» **TASK OBJECTIVE**
From the line that contains "a ← e3_struct_table_addr" to the final line of the entries below, write out every line exactly as it appears, and nothing else.

[[ EXTRACTED INFORMATION, beginning ]]

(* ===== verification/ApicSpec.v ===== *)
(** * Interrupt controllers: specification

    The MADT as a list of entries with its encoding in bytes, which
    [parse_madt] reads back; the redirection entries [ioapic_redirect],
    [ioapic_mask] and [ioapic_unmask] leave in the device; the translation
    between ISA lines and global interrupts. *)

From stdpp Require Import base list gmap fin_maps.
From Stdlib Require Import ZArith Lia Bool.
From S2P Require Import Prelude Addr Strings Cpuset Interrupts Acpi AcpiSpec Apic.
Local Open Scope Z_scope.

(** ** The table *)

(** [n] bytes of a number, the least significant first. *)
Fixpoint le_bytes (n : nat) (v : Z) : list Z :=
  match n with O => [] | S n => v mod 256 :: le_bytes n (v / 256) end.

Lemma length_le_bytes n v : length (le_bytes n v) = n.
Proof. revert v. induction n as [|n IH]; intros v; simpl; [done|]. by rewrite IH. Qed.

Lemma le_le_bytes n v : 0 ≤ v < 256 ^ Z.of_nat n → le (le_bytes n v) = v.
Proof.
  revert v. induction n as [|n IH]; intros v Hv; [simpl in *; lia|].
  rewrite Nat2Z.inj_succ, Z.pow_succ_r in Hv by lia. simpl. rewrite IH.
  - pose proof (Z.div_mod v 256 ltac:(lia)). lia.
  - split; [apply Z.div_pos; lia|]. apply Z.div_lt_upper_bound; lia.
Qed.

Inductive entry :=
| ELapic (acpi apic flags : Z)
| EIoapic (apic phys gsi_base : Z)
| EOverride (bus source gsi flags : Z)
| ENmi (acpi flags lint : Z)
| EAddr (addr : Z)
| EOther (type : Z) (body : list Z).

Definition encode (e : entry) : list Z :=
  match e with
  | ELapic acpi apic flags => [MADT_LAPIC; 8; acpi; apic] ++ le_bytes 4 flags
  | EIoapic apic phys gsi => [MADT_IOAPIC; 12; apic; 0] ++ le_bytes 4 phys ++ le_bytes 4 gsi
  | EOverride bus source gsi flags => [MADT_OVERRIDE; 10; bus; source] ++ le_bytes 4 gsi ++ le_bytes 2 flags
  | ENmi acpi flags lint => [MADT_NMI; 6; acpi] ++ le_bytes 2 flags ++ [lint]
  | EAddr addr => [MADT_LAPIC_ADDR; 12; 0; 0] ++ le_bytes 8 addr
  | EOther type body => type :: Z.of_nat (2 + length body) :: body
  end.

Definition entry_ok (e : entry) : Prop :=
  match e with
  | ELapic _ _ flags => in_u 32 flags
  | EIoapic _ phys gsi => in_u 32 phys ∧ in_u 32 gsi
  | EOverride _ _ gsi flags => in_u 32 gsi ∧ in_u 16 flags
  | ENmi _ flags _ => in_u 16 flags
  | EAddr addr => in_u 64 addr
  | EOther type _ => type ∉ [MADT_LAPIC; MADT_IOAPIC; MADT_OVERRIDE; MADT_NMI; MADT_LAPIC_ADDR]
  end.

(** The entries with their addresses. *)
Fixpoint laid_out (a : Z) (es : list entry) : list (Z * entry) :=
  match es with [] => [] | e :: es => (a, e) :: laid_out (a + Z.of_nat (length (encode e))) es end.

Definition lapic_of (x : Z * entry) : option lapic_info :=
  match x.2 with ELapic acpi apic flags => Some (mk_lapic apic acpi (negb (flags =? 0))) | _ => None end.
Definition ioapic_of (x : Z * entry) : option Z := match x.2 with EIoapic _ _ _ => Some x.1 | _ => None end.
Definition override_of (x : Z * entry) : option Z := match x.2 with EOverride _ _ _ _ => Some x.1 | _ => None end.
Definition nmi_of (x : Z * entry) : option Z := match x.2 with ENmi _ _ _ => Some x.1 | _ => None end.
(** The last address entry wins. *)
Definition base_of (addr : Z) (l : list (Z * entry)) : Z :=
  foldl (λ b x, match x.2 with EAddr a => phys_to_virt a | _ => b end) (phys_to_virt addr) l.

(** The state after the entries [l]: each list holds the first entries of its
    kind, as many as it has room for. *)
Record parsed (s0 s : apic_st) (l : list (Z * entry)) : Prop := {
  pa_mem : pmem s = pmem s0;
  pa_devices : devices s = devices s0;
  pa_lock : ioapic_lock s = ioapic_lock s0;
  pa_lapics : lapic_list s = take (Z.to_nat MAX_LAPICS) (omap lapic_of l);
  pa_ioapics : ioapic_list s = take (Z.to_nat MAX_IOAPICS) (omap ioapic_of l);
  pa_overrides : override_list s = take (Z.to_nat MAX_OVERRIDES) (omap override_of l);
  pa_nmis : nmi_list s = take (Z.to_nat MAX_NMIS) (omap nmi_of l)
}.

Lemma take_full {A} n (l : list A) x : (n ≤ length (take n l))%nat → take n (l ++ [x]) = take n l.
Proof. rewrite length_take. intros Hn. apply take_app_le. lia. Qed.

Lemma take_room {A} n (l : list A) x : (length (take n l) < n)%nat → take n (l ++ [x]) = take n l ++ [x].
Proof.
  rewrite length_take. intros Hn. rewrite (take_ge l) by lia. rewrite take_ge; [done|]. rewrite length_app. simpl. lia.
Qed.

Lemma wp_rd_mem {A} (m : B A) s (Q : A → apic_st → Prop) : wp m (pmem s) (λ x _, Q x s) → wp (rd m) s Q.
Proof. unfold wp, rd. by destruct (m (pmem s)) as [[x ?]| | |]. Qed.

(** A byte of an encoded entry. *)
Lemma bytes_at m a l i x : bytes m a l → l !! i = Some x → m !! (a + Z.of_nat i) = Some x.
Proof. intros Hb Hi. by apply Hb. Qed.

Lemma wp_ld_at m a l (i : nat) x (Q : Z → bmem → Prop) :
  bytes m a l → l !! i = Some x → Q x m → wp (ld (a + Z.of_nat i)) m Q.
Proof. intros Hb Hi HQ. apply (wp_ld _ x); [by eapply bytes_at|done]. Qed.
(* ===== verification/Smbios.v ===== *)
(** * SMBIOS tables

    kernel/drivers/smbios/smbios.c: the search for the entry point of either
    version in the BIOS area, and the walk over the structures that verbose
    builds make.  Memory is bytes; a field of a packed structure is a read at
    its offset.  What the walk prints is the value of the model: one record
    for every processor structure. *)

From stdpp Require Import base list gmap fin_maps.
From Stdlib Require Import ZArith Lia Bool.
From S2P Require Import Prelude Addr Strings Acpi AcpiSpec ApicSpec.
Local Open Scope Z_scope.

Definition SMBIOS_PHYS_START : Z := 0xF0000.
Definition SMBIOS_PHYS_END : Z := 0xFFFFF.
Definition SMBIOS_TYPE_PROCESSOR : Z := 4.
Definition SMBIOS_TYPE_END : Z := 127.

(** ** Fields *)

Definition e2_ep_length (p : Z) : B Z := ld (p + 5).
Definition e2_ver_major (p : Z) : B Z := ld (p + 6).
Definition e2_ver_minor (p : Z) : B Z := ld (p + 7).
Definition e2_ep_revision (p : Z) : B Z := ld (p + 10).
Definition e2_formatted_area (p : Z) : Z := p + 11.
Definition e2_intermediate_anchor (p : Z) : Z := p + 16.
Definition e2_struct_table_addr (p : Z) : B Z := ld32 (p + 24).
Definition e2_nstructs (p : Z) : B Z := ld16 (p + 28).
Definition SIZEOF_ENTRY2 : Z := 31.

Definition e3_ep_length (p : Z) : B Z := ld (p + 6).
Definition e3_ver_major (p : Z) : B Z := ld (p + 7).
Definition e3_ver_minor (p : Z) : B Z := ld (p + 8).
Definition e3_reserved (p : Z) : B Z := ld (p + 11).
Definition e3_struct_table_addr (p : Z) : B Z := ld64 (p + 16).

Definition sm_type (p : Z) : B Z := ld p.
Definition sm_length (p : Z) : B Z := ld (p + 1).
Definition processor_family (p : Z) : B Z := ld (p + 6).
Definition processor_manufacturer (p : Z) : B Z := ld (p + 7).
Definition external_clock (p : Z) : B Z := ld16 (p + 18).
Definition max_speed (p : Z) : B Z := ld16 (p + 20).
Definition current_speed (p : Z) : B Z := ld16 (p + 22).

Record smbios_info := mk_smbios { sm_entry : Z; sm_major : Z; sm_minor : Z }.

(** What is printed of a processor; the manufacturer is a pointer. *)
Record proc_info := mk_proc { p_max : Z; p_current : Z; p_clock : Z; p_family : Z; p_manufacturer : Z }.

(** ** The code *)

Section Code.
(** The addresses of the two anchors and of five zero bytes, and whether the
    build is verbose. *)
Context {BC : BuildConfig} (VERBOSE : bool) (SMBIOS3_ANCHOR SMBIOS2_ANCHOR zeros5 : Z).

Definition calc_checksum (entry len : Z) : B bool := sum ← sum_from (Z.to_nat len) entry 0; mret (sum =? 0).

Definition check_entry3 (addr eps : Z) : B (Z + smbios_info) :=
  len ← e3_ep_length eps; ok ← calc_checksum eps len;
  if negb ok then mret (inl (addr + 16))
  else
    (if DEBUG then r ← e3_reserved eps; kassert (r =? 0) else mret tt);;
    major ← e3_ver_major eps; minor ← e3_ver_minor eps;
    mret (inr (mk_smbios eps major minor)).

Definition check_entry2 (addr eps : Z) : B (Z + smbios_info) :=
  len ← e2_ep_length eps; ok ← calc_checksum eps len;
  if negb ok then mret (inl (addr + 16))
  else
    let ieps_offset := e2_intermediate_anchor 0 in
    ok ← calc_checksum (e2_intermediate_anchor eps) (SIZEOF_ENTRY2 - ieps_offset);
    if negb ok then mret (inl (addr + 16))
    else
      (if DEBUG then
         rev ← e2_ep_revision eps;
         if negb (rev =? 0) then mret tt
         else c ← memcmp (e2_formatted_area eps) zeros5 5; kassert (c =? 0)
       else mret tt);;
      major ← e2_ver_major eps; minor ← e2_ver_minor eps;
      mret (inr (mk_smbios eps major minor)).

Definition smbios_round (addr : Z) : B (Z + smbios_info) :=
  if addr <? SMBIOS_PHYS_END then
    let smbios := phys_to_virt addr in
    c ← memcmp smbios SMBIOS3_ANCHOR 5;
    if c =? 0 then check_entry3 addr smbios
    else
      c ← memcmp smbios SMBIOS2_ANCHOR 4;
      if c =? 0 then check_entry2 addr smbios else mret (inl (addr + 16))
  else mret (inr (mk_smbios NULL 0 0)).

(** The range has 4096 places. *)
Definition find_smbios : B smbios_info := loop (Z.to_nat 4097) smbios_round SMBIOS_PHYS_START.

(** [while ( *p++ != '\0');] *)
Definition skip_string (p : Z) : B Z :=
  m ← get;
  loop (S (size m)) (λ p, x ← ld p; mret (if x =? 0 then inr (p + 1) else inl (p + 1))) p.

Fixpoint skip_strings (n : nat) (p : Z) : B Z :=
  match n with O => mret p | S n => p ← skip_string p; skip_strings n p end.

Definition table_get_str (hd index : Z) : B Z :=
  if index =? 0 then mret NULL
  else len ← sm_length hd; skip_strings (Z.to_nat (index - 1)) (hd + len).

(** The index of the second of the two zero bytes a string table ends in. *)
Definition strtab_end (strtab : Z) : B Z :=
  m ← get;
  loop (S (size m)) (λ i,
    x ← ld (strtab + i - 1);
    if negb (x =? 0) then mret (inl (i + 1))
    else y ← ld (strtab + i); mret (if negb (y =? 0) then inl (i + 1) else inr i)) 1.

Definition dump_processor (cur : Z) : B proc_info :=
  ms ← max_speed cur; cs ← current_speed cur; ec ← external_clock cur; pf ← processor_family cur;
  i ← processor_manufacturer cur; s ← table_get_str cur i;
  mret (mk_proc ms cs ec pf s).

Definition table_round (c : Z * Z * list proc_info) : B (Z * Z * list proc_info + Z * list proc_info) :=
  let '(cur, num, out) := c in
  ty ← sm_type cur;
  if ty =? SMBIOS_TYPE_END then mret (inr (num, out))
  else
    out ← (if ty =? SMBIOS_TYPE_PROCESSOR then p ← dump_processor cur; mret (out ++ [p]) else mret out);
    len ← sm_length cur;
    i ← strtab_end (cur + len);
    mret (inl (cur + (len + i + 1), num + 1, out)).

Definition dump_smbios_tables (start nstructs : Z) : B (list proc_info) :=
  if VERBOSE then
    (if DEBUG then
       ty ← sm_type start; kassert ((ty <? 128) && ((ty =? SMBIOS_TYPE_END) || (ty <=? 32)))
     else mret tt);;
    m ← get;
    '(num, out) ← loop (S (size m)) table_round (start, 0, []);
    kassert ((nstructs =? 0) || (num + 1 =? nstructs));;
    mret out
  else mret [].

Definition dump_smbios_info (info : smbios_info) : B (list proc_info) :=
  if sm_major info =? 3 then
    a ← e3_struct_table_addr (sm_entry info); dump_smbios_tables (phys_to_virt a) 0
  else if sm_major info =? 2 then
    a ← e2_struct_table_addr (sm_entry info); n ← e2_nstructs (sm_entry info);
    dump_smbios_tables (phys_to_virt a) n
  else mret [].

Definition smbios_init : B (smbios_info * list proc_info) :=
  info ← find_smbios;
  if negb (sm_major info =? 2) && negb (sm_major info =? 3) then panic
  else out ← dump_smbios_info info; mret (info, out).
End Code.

[[ EXTRACTED INFORMATION, end ]]

» **EXERCISE ANSWER**
    a ← e3_struct_table_addr (sm_entry info); dump_smbios_tables (phys_to_virt a) 0
  else if sm_major info =? 2 then
    a ← e2_struct_table_addr (sm_entry info); n ← e2_nstructs (sm_entry info);
    dump_smbios_tables (phys_to_virt a) n
  else mret [].

Definition smbios_init : B (smbios_info * list proc_info) :=
  info ← find_smbios;
  if negb (sm_major info =? 2) && negb (sm_major info =? 3) then panic
  else out ← dump_smbios_info info; mret (info, out).
End Code.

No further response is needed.